= Beginning of Section =
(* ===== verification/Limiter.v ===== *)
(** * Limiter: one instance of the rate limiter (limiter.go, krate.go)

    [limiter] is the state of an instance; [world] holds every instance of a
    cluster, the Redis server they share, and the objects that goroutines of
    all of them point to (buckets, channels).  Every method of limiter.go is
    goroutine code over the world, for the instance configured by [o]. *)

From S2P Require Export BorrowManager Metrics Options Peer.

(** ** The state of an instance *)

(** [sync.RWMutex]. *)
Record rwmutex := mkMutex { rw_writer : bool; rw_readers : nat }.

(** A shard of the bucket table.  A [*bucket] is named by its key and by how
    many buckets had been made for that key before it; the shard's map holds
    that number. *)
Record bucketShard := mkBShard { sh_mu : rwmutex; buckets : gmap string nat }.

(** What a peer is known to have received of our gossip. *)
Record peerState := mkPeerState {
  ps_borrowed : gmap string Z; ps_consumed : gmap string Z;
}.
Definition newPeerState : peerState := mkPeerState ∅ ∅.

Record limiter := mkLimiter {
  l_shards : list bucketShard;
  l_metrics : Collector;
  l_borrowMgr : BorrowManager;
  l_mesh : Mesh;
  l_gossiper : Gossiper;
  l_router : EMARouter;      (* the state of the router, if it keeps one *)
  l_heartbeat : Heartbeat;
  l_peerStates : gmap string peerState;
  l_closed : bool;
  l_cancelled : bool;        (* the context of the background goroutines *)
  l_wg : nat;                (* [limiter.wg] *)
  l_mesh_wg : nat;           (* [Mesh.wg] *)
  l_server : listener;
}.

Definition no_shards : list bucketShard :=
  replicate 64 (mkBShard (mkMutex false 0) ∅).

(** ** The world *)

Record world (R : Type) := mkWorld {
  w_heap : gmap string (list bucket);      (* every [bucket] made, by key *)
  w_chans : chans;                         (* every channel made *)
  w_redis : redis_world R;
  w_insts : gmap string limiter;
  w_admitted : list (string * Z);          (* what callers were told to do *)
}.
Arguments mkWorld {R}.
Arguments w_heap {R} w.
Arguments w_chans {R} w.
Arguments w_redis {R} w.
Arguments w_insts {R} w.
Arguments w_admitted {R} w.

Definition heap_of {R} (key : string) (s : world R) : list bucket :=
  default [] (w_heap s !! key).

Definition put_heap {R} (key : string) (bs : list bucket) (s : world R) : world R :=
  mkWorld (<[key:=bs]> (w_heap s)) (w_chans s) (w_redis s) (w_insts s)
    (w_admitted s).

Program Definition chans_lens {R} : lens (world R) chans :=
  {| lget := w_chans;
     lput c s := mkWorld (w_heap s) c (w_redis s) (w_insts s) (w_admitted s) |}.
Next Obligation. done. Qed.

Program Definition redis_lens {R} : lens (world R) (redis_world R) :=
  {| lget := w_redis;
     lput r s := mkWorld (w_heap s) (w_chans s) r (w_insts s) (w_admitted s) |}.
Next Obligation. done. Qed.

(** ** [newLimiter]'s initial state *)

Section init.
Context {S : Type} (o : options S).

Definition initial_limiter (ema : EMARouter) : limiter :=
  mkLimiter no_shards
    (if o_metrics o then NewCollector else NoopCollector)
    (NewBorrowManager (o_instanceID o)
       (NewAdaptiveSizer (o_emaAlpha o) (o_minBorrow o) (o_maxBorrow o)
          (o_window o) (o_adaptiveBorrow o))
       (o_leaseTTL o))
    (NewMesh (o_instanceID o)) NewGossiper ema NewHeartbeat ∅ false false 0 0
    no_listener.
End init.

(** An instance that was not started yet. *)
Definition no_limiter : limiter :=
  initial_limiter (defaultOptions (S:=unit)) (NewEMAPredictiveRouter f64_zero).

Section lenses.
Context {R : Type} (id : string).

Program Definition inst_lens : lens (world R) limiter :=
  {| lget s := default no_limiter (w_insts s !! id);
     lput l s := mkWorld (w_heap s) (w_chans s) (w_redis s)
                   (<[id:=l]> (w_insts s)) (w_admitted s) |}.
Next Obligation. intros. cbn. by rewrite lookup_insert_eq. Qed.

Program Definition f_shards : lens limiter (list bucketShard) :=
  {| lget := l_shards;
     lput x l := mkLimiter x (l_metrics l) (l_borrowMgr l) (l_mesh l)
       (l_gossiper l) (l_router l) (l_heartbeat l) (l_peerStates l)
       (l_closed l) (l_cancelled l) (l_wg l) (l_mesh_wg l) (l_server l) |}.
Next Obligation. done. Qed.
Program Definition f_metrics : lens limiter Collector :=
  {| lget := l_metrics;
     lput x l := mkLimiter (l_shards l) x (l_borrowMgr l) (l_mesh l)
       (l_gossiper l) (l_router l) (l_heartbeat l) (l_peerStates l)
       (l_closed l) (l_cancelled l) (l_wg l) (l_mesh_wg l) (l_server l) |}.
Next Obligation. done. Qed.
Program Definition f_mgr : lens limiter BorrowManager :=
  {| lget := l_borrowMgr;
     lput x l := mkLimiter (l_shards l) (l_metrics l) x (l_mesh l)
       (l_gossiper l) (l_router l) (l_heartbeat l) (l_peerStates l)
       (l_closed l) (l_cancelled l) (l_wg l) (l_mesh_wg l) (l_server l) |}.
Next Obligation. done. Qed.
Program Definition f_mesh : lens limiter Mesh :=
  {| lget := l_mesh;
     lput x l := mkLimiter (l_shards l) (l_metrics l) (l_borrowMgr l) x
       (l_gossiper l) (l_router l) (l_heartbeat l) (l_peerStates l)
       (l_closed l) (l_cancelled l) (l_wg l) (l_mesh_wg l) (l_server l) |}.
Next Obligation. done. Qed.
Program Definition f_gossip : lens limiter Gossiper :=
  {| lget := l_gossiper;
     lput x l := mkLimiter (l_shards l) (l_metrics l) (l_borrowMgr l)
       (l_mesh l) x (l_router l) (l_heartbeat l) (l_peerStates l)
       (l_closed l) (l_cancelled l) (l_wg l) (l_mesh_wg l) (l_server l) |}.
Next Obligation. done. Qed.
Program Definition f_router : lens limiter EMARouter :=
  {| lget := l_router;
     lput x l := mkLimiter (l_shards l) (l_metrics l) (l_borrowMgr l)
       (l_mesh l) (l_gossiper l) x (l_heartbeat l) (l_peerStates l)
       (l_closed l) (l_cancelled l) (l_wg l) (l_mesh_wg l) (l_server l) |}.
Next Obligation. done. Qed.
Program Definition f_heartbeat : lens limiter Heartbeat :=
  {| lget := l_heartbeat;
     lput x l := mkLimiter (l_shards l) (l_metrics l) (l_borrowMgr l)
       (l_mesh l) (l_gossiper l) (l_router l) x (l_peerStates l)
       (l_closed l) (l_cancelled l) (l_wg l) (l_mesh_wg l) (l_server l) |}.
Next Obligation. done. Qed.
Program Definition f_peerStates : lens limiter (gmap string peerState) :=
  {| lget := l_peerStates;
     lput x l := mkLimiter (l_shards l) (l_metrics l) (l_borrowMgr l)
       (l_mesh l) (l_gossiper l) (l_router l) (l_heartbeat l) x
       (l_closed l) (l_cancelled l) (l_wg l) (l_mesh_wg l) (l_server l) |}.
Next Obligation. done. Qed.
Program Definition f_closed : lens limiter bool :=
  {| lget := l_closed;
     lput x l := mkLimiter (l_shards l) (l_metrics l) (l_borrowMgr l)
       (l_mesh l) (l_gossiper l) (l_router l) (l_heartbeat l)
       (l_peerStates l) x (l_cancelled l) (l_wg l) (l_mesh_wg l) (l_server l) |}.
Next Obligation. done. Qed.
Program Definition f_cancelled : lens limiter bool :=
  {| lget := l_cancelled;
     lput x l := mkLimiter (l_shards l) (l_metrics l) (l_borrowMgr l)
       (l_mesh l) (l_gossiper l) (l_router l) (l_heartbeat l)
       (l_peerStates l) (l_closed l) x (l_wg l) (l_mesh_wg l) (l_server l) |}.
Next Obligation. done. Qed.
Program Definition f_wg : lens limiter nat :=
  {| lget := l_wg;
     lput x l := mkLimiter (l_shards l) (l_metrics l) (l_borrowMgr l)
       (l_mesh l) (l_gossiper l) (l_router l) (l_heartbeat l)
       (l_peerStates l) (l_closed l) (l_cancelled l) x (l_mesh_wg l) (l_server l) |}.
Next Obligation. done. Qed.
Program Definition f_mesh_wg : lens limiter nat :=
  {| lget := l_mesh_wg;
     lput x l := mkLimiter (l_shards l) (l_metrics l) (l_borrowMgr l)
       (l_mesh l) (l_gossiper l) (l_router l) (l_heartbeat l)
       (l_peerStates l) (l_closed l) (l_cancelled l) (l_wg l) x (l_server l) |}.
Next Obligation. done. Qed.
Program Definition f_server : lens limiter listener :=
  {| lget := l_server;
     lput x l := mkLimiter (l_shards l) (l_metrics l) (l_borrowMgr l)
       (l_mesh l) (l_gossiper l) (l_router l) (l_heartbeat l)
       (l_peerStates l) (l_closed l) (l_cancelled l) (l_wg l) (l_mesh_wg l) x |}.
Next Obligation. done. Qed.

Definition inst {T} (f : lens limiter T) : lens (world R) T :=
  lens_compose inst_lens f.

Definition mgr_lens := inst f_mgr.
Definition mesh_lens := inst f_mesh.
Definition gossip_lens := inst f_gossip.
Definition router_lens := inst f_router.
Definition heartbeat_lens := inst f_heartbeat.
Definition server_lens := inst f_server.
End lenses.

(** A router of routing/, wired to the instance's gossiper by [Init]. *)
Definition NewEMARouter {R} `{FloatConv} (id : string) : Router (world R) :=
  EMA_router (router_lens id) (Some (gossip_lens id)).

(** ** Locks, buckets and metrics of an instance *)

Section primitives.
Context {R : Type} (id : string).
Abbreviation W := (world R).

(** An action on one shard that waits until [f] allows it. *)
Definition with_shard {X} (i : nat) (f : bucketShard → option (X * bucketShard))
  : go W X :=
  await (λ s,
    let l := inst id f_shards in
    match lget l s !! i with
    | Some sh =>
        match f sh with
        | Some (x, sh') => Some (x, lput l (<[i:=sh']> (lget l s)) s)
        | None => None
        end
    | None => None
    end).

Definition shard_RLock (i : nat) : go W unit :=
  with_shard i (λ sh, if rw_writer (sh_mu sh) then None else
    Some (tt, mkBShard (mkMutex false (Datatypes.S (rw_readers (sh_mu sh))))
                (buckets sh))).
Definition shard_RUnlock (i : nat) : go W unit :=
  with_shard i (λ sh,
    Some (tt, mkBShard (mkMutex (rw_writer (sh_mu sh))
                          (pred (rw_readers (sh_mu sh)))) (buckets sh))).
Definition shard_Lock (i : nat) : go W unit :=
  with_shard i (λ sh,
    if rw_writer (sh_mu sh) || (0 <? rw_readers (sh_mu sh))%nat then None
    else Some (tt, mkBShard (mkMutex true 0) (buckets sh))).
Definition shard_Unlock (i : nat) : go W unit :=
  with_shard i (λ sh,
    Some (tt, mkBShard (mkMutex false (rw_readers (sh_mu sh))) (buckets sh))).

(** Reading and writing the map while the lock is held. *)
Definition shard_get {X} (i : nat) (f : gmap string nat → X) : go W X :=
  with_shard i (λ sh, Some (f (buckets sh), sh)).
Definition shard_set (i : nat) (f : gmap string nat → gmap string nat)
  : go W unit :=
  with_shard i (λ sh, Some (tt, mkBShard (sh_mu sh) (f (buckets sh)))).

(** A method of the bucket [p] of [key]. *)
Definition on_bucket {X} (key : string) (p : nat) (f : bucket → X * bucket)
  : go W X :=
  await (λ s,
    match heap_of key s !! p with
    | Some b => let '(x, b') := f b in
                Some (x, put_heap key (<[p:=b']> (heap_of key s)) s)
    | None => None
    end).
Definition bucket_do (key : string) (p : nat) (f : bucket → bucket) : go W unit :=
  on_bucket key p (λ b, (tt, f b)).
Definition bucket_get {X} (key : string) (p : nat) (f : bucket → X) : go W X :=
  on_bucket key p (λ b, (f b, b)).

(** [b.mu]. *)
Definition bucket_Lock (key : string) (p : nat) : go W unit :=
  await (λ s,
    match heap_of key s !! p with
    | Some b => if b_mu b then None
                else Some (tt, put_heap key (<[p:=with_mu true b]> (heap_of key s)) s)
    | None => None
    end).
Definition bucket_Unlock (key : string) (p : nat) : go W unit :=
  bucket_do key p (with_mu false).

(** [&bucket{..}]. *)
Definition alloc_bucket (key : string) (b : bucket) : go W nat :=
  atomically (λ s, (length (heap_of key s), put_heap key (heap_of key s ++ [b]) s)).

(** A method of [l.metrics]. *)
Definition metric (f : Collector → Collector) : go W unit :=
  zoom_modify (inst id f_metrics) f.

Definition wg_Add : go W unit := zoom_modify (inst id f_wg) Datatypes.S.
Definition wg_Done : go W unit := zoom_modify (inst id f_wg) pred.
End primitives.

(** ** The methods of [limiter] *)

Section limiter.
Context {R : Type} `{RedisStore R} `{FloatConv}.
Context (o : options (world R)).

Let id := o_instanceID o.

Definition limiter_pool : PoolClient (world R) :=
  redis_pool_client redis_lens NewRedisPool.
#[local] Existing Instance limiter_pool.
= End of Section =
Problem to work on :: Every line above that holds the string "Arguments" should be copied into the answer.

Reply to the task ::
Arguments mkWorld {R}.
Arguments w_heap {R} w.
Arguments w_chans {R} w.
Arguments w_redis {R} w.
Arguments w_insts {R} w.
Arguments w_admitted {R} w.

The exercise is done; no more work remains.